Detecção de divergências jurisdicionais
Capacidade única: detectar automaticamente onde ANVISA, FDA e EMA divergem na classificação de uma mesma informação clínica. O adalimumabe é o caso paradigmático — a ANVISA contraindica ICC NYHA III/IV; a FDA apenas adverte. Ambas baseiam-se na mesma evidência. Essa análise comparativa é um produto em si.
Caminho para implementação
| Fase | Entregável | Dependência | Status |
|---|---|---|---|
| Validação | Experimento com 3 classes terapêuticas diferentes | — | Concluído |
| Schema | Campo fundamentacao no evidence_json do EP | Validação | A definir |
| Protótipo | Script Python: recebe EP → retorna fundamentação de 6 bases em paralelo | Schema | A definir |
| Pipeline | Estágio pós-geração: worker assíncrono de fundamentação | Protótipo | A definir |
| Studio | UI de curadoria com ícones de fundamentação e links clicáveis | Pipeline | A definir |
| PRISMA | Campo "Fontes" na renderização de cada afirmação da Monografia | Studio | A definir |
Riscos e mitigações
APIs fora do ar: Cache de resultados; fundamentação não bloqueia curadoria — EPs existentes continuam válidos sem ela.

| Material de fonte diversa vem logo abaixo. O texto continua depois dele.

(* ===== verification/Safrole.v ===== *)
(** Block-production lottery: the ticket accumulator, the epoch change and the
    choice of slot sealers of src/statedb/safrole.go. Ring-VRF verification,
    VRF outputs, key validation (package bandersnatch) and the hash function
    are parameters. *)

From S2P Require Import Prelude Codec Chain Guarantors.

#[local] Open Scope Z_scope.

(** * Data *)

Record TicketBody := mkTicket { Id : Hash; Attempt : Z }.

Record Ticket := mkEnvelope { tk_Attempt : Z; tk_Signature : list Z }.

Record Validator := mkValidator { Bandersnatch : Hash; Ed25519 : Hash; val_rest : list Z }.

(** [types.Validator{}] *)
Definition zeroValidator : Validator := mkValidator 0 0 (zeros 272).

Record TicketsOrKeys := mkSealers { Tickets : list TicketBody; Keys : list Hash }.

(** The four entropy accumulators. *)
Record Entropy := mkEntropy { eta0 : Hash; eta1 : Hash; eta2 : Hash; eta3 : Hash }.

Record SafroleState := mkSafrole {
  sf_EpochFirstSlot : Z;
  OffenderState : list Hash;
  sf_Timeslot : Z;
  sf_Entropy : Entropy;
  sf_Prev : list Validator;                    (* PrevValidators *)
  sf_Curr : list Validator;                    (* CurrValidators *)
  sf_Next : list Validator;                    (* NextValidators *)
  Designated : list Validator;                 (* DesignatedValidators *)
  Accumulator : list TicketBody;               (* NextEpochTicketsAccumulator *)
  Sealers : TicketsOrKeys                      (* TicketsOrKeys *)
}.

(** The header fields that are read. *)
Record SafroleHeader := mkSafroleHeader {
  TicketsMark : option (list TicketBody);
  EntropySource : list Z
}.

Inductive safrole_error :=
  | ErrMarkMissing | ErrMarkLength | ErrMarkAttempt | ErrMarkInvalid | ErrMarkUnexpected
  | ErrTEpochLotteryOver | ErrTTimeslotNotMonotonic | ErrTBadTicketAttemptNumber
  | ErrTBadRingProof | ErrTTicketAlreadyInState | ErrTicketNotFound | ErrTTicketsBadOrder
  | ErrFreshRandomness | ErrInvalidTicketSize.

(** The 32 bytes of a hash, first byte highest, and back. *)
Definition Bytes (h : Hash) : list Z := rev (le_bytes 32 h).
Definition BytesToHash (b : list Z) : Hash := le_val (rev b).

(** Package bandersnatch: [RingVrfVerify ring signature input] is the ticket
    identifier of a valid ring signature. *)
Class Bandersnatch_ := {
  ValidateBandersnatchKey : Hash → bool;
  RingVrfVerify : list Hash → list Z → list Z → option Hash;
  VRFSignedOutput : list Z → option Hash
}.

(** * Slots *)

Definition phase_of (s : SafroleState) (ts : Z) : Z * Z := EpochAndPhase (sf_EpochFirstSlot s) ts.

Definition IsNewEpoch (s : SafroleState) (currJCE : Z) : bool :=
  (phase_of s (sf_Timeslot s)).1 <? (phase_of s currJCE).1.

Definition EpochChanged (s : SafroleState) (targetJCE : Z) : bool :=
  negb ((phase_of s (sf_Timeslot s)).1 =? (phase_of s targetJCE).1).

Definition IsTicketSubmissionClosed (s : SafroleState) (currJCE : Z) : bool :=
  TicketSubmissionEndSlot <=? (phase_of s currJCE).2.

Definition IseWinningMarkerNeeded (s : SafroleState) (currJCE : Z) : bool :=
  let '(prevEpoch, prevPhase) := phase_of s (sf_Timeslot s) in
  let '(currEpoch, currPhase) := phase_of s currJCE in
  (currEpoch =? prevEpoch) && (prevPhase <? TicketSubmissionEndSlot) &&
  (TicketSubmissionEndSlot <=? currPhase) && (len (Accumulator s) =? EpochLength).

(** * Slot sealers *)

Fixpoint slot_binding_loop (n : nat) (i : Z) (inp : list TicketBody) : option (list TicketBody) :=
  match n with
  | O => Some []
  | S n' =>
      a ← idx inp i;
      b ← idx inp (EpochLength - 1 - i);
      rest ← slot_binding_loop n' (i + 1) inp;
      Some (a :: b :: rest)
  end.

(** Lowest, highest, second lowest, ...; [None] is an index panic. *)
Definition computeTicketSlotBinding (inp : list TicketBody) : option (list TicketBody) :=
  slot_binding_loop (Z.to_nat (len inp / 2)) 0 inp.

Definition GenerateWinningMarker (s : SafroleState) : res safrole_error (list TicketBody) :=
  if negb (len (Accumulator s) =? EpochLength) then Err ErrInvalidTicketSize
  else or_crash (computeTicketSlotBinding (Accumulator s)).

Definition same_ticket (a b : TicketBody) : bool := (Id a =? Id b) && (Attempt a =? Attempt b).

(** [winning_marker] is an array of [EpochLength] tickets. *)
Definition VerifyWinningMarker (winning_marker expected_marker : list TicketBody) : bool :=
  (len winning_marker =? len expected_marker) &&
  forallb (λ p, same_ticket p.1 p.2) (zip winning_marker expected_marker).

Definition CleanValidators (offender_set : list Hash) (validators : list Validator)
    : list Validator :=
  if len offender_set =? 0 then validators
  else map (λ v, if existsb (Z.eqb (Ed25519 v)) offender_set then zeroValidator else v) validators.

(** The early returns leave the later fields as they are. *)
Definition AdvanceEntropyAndValidator (s2 s : SafroleState) (new_entropy_0 : Hash) : SafroleState :=
  let curr := sf_Next s2 in
  if len curr =? 0 then
    mkSafrole (sf_EpochFirstSlot s2) (OffenderState s2) (sf_Timeslot s2) (sf_Entropy s2)
      (sf_Curr s2) curr (sf_Next s2) (Designated s2) (Accumulator s2) (Sealers s2)
  else
    let next := CleanValidators (OffenderState s2) (Designated s2) in
    let entropy := if len (Designated s2) =? 0 then sf_Entropy s2
                   else mkEntropy new_entropy_0 (eta0 (sf_Entropy s)) (eta1 (sf_Entropy s))
                          (eta2 (sf_Entropy s)) in
    mkSafrole (sf_EpochFirstSlot s2) (OffenderState s2) (sf_Timeslot s2) entropy
      (sf_Curr s2) curr next (Designated s2) (Accumulator s2) (Sealers s2).

Definition set_Entropy (e : Entropy) (s : SafroleState) : SafroleState :=
  mkSafrole (sf_EpochFirstSlot s) (OffenderState s) (sf_Timeslot s) e (sf_Prev s) (sf_Curr s)
    (sf_Next s) (Designated s) (Accumulator s) (Sealers s).

Definition set_lottery (acc : list TicketBody) (k : TicketsOrKeys) (s : SafroleState) : SafroleState :=
  mkSafrole (sf_EpochFirstSlot s) (OffenderState s) (sf_Timeslot s) (sf_Entropy s) (sf_Prev s)
    (sf_Curr s) (sf_Next s) (Designated s) acc k.

Definition set_Timeslot (t : Z) (s : SafroleState) : SafroleState :=
  mkSafrole (sf_EpochFirstSlot s) (OffenderState s) t (sf_Entropy s) (sf_Prev s) (sf_Curr s)
    (sf_Next s) (Designated s) (Accumulator s) (Sealers s).

Definition StableEntropy (s2 s : SafroleState) (new_entropy_0 : Hash) : SafroleState :=
  set_Entropy (mkEntropy new_entropy_0 (eta1 (sf_Entropy s)) (eta2 (sf_Entropy s))
                 (eta3 (sf_Entropy s))) s2.

(** [cloneSafroleState] copies every modelled field; [Copy] leaves out the
    offenders. *)
Definition cloneSafroleState (s : SafroleState) : SafroleState := s.

Definition Copy (s : SafroleState) : SafroleState :=
  mkSafrole (sf_EpochFirstSlot s) [] (sf_Timeslot s) (sf_Entropy s) (sf_Prev s) (sf_Curr s)
    (sf_Next s) (Designated s) (Accumulator s) (Sealers s).

(** * Tickets *)

Definition PutTicketInAccumulator (s2 : SafroleState) (newa : TicketBody) : SafroleState :=
  set_lottery (Accumulator s2 ++ [newa]) (Sealers s2) s2.

Definition ticket_le (a b : TicketBody) : Prop := Id a <= Id b.

#[global] Instance ticket_le_dec a b : Decision (ticket_le a b).
Proof. unfold ticket_le. apply _. Defined.

(** [sort.SliceStable] by identifier: insert each ticket, from the last, before
    the first one that is not smaller. *)
Fixpoint insert_ticket (t : TicketBody) (l : list TicketBody) : list TicketBody :=
  match l with
  | [] => [t]
  | a :: l' => if decide (ticket_le t a) then t :: l else a :: insert_ticket t l'
  end.

Definition sort_tickets (l : list TicketBody) : list TicketBody := foldr insert_ticket [] l.

Definition SortAndTrimTickets (s : SafroleState) : SafroleState :=
  let sorted := sort_tickets (Accumulator s) in
  set_lottery (if EpochLength <? len sorted then take (Z.to_nat EpochLength) sorted else sorted)
    (Sealers s) s.

Section lottery.
Context `{HashFunction} `{Bandersnatch_}.

Definition Blake2Hash (m : list Z) : Hash := BytesToHash (hash_bytes m).

(** "jam_ticket_seal" *)
Definition X_T : list Z :=
  [106; 97; 109; 95; 116; 105; 99; 107; 101; 116; 95; 115; 101; 97; 108].

Definition ticketSealVRFInput (targetEpochRandomness : Hash) (attempt : Z) : list Z :=
  X_T ++ Bytes targetEpochRandomness ++ [Z.land attempt 15].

Falso positivo: Farmacêutico sempre valida links; flag "auto-validated" é auditável e reversível.
Falso negativo: Score baixo não rejeita — apenas prioriza revisão humana. A bula continua como fonte primária.
Viés FDA-cêntrico: Incluir EMA (SmPC) como terceira jurisdição. Flag divergências entre as três agências.
Custos de operação
APIs externas: $0 — todas gratuitas (FDA, PubMed, Open Targets, ClinicalTrials, ChEMBL).
Processamento: ~5 minutos por medicamento (6 buscas paralelas). Sem custo de LLM.
Custo principal: Tempo de desenvolvimento do pipeline de fundamentação.